## Your instructions:
Copy out exactly the lines below that run from the one holding "Definition memory_or_unexpected (sgx_ret" to the one holding "let* mac := @rsgx_rijndael128_cmac_msg", keeping both of those lines and no others.

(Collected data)
(* ===== verification/Tdh.v ===== *)
(** Tdh: the local-attestation key exchange, sgx_tdh/src/dh.rs and ecp.rs.

    Two enclaves of one machine agree on a key: the responder sends msg1, the
    initiator answers with msg2, the responder with msg3.  [use_lav2] is the
    build feature that selects the second version of the protocol.  A method
    that changes memory of its caller (its own object, a message, the key, the
    identity) returns that memory with its result, on the error paths too; the
    addresses of these objects, which the code checks, are in [Addrs].  Local
    copies of secrets that the code overwrites before it returns are not
    observable.  A handle object in a scope is a [with_*] block: it is closed
    on every way out. *)
From Stdlib Require Import ZArith Lia Strings.Byte.
From stdpp Require Import base numbers list option tactics gmap.
From S2P Require Import Prelude SgxStatus SgxTypes Trts Tse Tcrypto TcryptoSpec.
Import Trts.Bounds Trts.Memeq.

(** * ecp.rs *)
Definition EC_SMK_LABEL : list byte := [Byte.x53; Byte.x4d; Byte.x4b].
Definition EC_AEK_LABEL : list byte := [Byte.x41; Byte.x45; Byte.x4b].

(** [counter(0x01) || label || 0x00 || output_key_len(0x0080)] *)
Definition derivation_buffer (label : list byte) : list byte :=
  [Byte.x01; label !!! 0%nat; label !!! 1%nat; label !!! 2%nat;
   Byte.x00; Byte.x80; Byte.x00].

(** [set_error] of ecp.rs and of the initiator. *)
Definition memory_or_unexpected (sgx_ret : sgx_status_t) : sgx_status_t :=
  if decide (sgx_ret = SGX_ERROR_OUT_OF_MEMORY) then SGX_ERROR_OUT_OF_MEMORY
  else SGX_ERROR_UNEXPECTED.

Definition derive_key `{Tcrypto W} (shared_key label : list byte) : STS W (list byte) :=
  let* mac := @rsgx_rijndael128_cmac_msg W _ _ (array_mem 32) (zeros 16) shared_key in
  let? key_derive_key := st_ret (map_err memory_or_unexpected mac) in
  let* result := rsgx_rijndael128_align_cmac_slice key_derive_key (derivation_buffer label) in
  st_ret (map_err memory_or_unexpected result).

(** * Messages *)
Record SgxDhMsg3Body := {
  b3_report : sgx_report_t;
  b3_additional_prop : list byte
}.

Record SgxDhMsg3 := {
  m3_cmac : list byte;
  m3_body : SgxDhMsg3Body
}.

(** [mem::size_of::<sgx_dh_msg3_t>()] *)
Definition dh_msg3_size : Z := 452.

Module Msg3.

Definition new : SgxDhMsg3 := {|
  m3_cmac := zeros 16;
  m3_body := {| b3_report := report_default; b3_additional_prop := [] |} |}.

Definition calc_raw_sealed_data_size (self : SgxDhMsg3) : Z :=
  let max := u32_max in
  let additional_prop_len := zlen (b3_additional_prop (m3_body self)) in
  if additional_prop_len >? max - dh_msg3_size then max
  else wrap 32 (dh_msg3_size + additional_prop_len).

(** [copy_from_slice] panics unless both slices have the same length. *)
Definition copy_from_slice (off : nat) (src mem : list byte) : panics (list byte) :=
  if decide (length (drop off mem) = length src)
  then Done (take off mem ++ src) else Panic.

Section raw.
Context `{Enclave}.

(** [mem] is the region of [len] bytes at [p]. *)
Definition to_raw_dh_msg3_t (self : SgxDhMsg3) (p len : Z) (mem : list byte)
    : panics (option Z * list byte) :=
  let none := Done (None, mem) in
  if p =? 0 then none
  else if negb (rsgx_raw_is_within_enclave p len) then none
  else
    let additional_prop := b3_additional_prop (m3_body self) in
    let additional_prop_len := zlen additional_prop in
    if additional_prop_len >? u32_max - dh_msg3_size then none
    else if len <? wrap 32 (dh_msg3_size + additional_prop_len) then none
    else
      let mem := write_at 0 (m3_cmac self) mem in
      let mem := write_at 16 (report_bytes (b3_report (m3_body self))) mem in
      let mem := write_at 448 (le_bytes 4 (wrap 32 additional_prop_len)) mem in
      if additional_prop_len >? 0 then
        panics_bind (copy_from_slice 452 additional_prop mem)
          (fun mem => Done (Some p, mem))
      else Done (Some p, mem).

Definition from_raw_dh_msg3_t (p len : Z) (mem : list byte) : option SgxDhMsg3 :=
  if p =? 0 then None
  else if negb (rsgx_raw_is_within_enclave p len) then None
  else
    let additional_prop_len := le_val (slice 448 4 mem) in
    if additional_prop_len >? u32_max - dh_msg3_size then None
    else if len <? dh_msg3_size + additional_prop_len then None
    else Some {|
      m3_cmac := slice 0 16 mem;
      m3_body := {|
        b3_report := report_of_bytes (slice 16 432 mem);
        b3_additional_prop :=
          if additional_prop_len >? 0
          then slice 452 (Z.to_nat additional_prop_len) mem else [] |} |}.

End raw.
End Msg3.

(** * Sessions *)
Inductive SgxDhSessionState : Type :=
| SGX_DH_SESSION_STATE_ERROR
| SGX_DH_SESSION_STATE_RESET
| SGX_DH_SESSION_RESPONDER_WAIT_M2
| SGX_DH_SESSION_INITIATOR_WAIT_M1
| SGX_DH_SESSION_INITIATOR_WAIT_M3
| SGX_DH_SESSION_ACTIVE.

#[export] Instance session_state_eq_dec : EqDecision SgxDhSessionState.
Proof. solve_decision. Defined.

Record SgxDhResponder := {
  rs_state : SgxDhSessionState;
  rs_prv_key : list byte;
  rs_pub_key : sgx_ec256_public_t;
  rs_smk_aek : list byte;
  rs_shared_key : list byte
}.

Record SgxDhInitiator := {
  in_state : SgxDhSessionState;
  in_smk_aek : list byte;
  in_pub_key : sgx_ec256_public_t;
  in_peer_pub_key : sgx_ec256_public_t;
  in_shared_key : list byte
}.

(** A default object in some state: no key material. *)
Definition responder_in (state : SgxDhSessionState) : SgxDhResponder := {|
  rs_state := state; rs_prv_key := zeros 32; rs_pub_key := ec256_public_default;
  rs_smk_aek := zeros 16; rs_shared_key := zeros 32 |}.

Definition initiator_in (state : SgxDhSessionState) : SgxDhInitiator := {|
  in_state := state; in_smk_aek := zeros 16; in_pub_key := ec256_public_default;
  in_peer_pub_key := ec256_public_default; in_shared_key := zeros 32 |}.

(** [Default] and [init_session]. *)
Definition responder_default : SgxDhResponder := responder_in SGX_DH_SESSION_STATE_RESET.
Definition initiator_default : SgxDhInitiator := initiator_in SGX_DH_SESSION_INITIATOR_WAIT_M1.

(** Where the caller's objects are: the session object, the message read, the
    message written, the boxed additional property of msg3, the key, the
    peer's identity. *)
Record Addrs := {
  a_self : Z;
  a_msg_in : Z;
  a_msg_out : Z;
  a_prop : Z;
  a_aek : Z;
  a_identity : Z
}.

(** Sizes of the checked objects: the two session objects are their fields
    rounded up to the 64-byte alignment of the keys; [SgxDhMsg3] holds a box. *)
Definition session_size : Z := 256.
Definition msg1_size : Z := 576.
Definition msg2_size : Z := 512.
Definition msg3_object_size : Z := 464.
Definition aek_size : Z := 16.
Definition identity_size : Z := 260.

(** * The target of a report *)
Record SgxLAv2ProtoSpec := {
  ps_signature : list byte;
  ps_ver : Z;
  ps_rev : Z;
  ps_target_spec : list Z
}.

(** [mem::transmute] between the structure and [sgx_report_data_t]: the
    structure has no [repr(C)], so the order of its fields in memory is the
    compiler's; what the code relies on is that the layout is one. *)
Class SpecLayout := {
  spec_bytes : SgxLAv2ProtoSpec -> list byte;
  spec_of_bytes : list byte -> SgxLAv2ProtoSpec
}.

Definition spec_ok (s : SgxLAv2ProtoSpec) : Prop :=
  length (ps_signature s) = 6%nat /\ 0 <= ps_ver s < 256 /\ 0 <= ps_rev s < 256 /\
  length (ps_target_spec s) = 28%nat /\ Forall (fun t => 0 <= t <= u16_max) (ps_target_spec s).

Class SpecLayoutLaws `{SpecLayout} : Prop := {
  spec_bytes_length s : spec_ok s -> length (spec_bytes s) = 64%nat;
  spec_of_to_bytes s : spec_ok s -> spec_of_bytes (spec_bytes s) = s;
  spec_to_of_bytes bs : length bs = 64%nat ->
    spec_ok (spec_of_bytes bs) /\ spec_bytes (spec_of_bytes bs) = bs
}.

#[export] Instance spec_mem `{SpecLayout} : ContiguousMemory SgxLAv2ProtoSpec :=
  {| size_of := 64; as_bytes := spec_bytes; mem_ok := spec_ok |}.

Module ProtoSpec.

Definition ts_count (self : SgxLAv2ProtoSpec) : Z :=
  Z.shiftr (ps_target_spec self !!! 0%nat) 8.

Definition is_valid (self : SgxLAv2ProtoSpec) : bool :=
  (ps_ver self =? 2) && (ps_rev self =? 0)
  && (wrap 8 (ps_target_spec self !!! 0%nat) =? 0) && (ts_count self <? 28).

(** The loop over the entries: [f] is the image of the report, [d] that of the
    target, [to_] the running offset ([i32]). *)
Fixpoint target_loop (specs : list Z) (f : list byte) (to_ : Z) (d : list byte)
    : SgxError * list byte :=
  match specs with
  | [] => (Ok tt, d)
  | t :: specs =>
      let size := Z.shiftl 1 (Z.land t 0xF) in
      let to_ := Z.land (to_ + (size - 1)) (- size) in
      if to_ + size >? size_of sgx_target_info_t then (Err SGX_ERROR_UNEXPECTED, d)
      else
        let from := Z.shiftr t 4 in
        if from >=? 0 then
          if from + size >? size_of sgx_report_t then (Err SGX_ERROR_UNEXPECTED, d)
          else
            let d := write_at (Z.to_nat to_) (slice (Z.to_nat from) (Z.to_nat size) f) d in
            target_loop specs f (to_ + size) d
        else if from =? -1 then (Ok tt, d)
        else (Err SGX_ERROR_UNEXPECTED, d)
  end.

## Expected output:
Definition memory_or_unexpected (sgx_ret : sgx_status_t) : sgx_status_t :=
  if decide (sgx_ret = SGX_ERROR_OUT_OF_MEMORY) then SGX_ERROR_OUT_OF_MEMORY
  else SGX_ERROR_UNEXPECTED.

Definition derive_key `{Tcrypto W} (shared_key label : list byte) : STS W (list byte) :=
  let* mac := @rsgx_rijndael128_cmac_msg W _ _ (array_mem 32) (zeros 16) shared_key in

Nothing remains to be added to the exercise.